Kate & the children came home with good likenesses of the latter.  William also returned from Chillicothe.

Friday, April 29, 2011

Monday April 29

William went again to Chillicothe.  The Business of the road is entirely destroyed.  Not a pound of freight is shipped to Baltimore.  This state of things is disastrous to the commercial interests of the country.  We may all expect to feel "hard times" as never before.
Kate took the children to town today to get their daguerreotypes.
Seventy-one thousand troops have been tendered to Governor Dennison during the two weeks which have elapsed since his proclamation calling for volunteers, and still they come.  Pennsylvania has 38,000 ready for the field.  New York is ready with her quota.  Massachusetts has sent hers to the Capitol.  Rhode Island hers -- & so of all the free states.  It is a glorious Spectacle of Spontaneous patriotism.  It is doubted if ever in the history of the world anything has been seen like the uprising of the people -- as the heart of one man, to sustain this government.  God grant it may not be in vain.  May He, in his providence so order affairs that "the right" may be established and treason & oppression brought low.  We do not want any compromise, no patched up peace, let this quarrel be settled now & forever, that peace, when it comes, may be permanent.  Today's Gazette says that gentlemen from Va. & Maryland waited on President Lincoln and proposed an armistice until the meeting of Congress  --  --  which the President promptly negatived.  They then said "Twenty-five thousand troops could be raised to dispute the passage of government troops across Maryland."  Lincoln replied, he presumed "that there was room in Maryland to bury twenty-five thousand men".  All accounts agree that the army of the Confederate States is moving South.  It will probably concentrate at Richmond, Va., --  Beauregard has 35,000 trained men & expects 10, or 15,000 Virginians to join the Rattlesnake Standard.  Cobb of Georgia, in a recent speech, to the southern people advises them to go on & plant as usual as they will not be disturbed.  Virginia & the banks of the Ohio being the proposed battle field.  It is supposed that Gen.
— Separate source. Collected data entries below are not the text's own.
(** * ipapk: metadata extraction from .apk and .ipa packages

    A shallow embedding of [parser.go] (package [ipapk]) and the
    properties of its extraction pipeline.

    Go strings are byte sequences and are modelled by [string] (a sequence
    of 8-bit [ascii]); [[]byte] is a list of bytes; [int64] sizes are [Z]
    (no arithmetic is performed on them).  A Go function returning
    [(v, err)] whose caller follows the idiom [if err != nil { return }]
    is modelled with [result]; where the source looks at both components
    (or drops one), the pair itself is modelled, with [option] for a
    nil-able pointer, interface or error.  A nil-pointer dereference is
    the explicit outcome [Panics]. *)

From Stdlib Require Import String Ascii List ZArith Bool Lia.
Import ListNotations.
Open Scope string_scope.

Set Implicit Arguments.

(* ================================================================= *)
(** ** Go standard library: strings and path/filepath *)

Module GoString.

(** [strings.HasPrefix]. *)
Fixpoint HasPrefix (s prefix : string) : bool :=
  match prefix, s with
  | EmptyString, _ => true
  | String _ _, EmptyString => false
  | String p prefix', String c s' => Ascii.eqb c p && HasPrefix s' prefix'
  end.

(** [strings.Contains]: [substr] occurs somewhere within [s]. *)
Fixpoint Contains (s substr : string) : bool :=
  HasPrefix s substr ||
  match s with
  | EmptyString => false
  | String _ s' => Contains s' substr
  end.

(** The loop of [filepath.Ext] on a platform whose only path separator
    is the slash: [i] is one more than the index examined next,
    [for i := len(path)-1; i >= 0 && path[i] != '/'; i--]. *)
Fixpoint ExtLoop (path : string) (i : nat) : string :=
  match i with
  | O => ""
  | S j =>
      match String.get j path with
      | None => ""
      | Some c =>
          if Ascii.eqb c "/" then ""
          else if Ascii.eqb c "." then substring j (String.length path - j) path
          else ExtLoop path j
      end
  end.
Scott is apprised of the plans of the Confederates and will lay his plans accordingly. We may safely trust our cause in the hands of God and to those whom He has providently placed at the head of our government.  I called on Mrs. Burgess as I returned from the Post Office.

Editor's notes:

  • When Julia writes of "the road", she is referring to the railroad.
  • The reference to Kate and the children refer to Julia's niece, Kate Dawes, and the children are the two living children of William and Lizzie Cutler, Annie and Sarah Julia Cutler.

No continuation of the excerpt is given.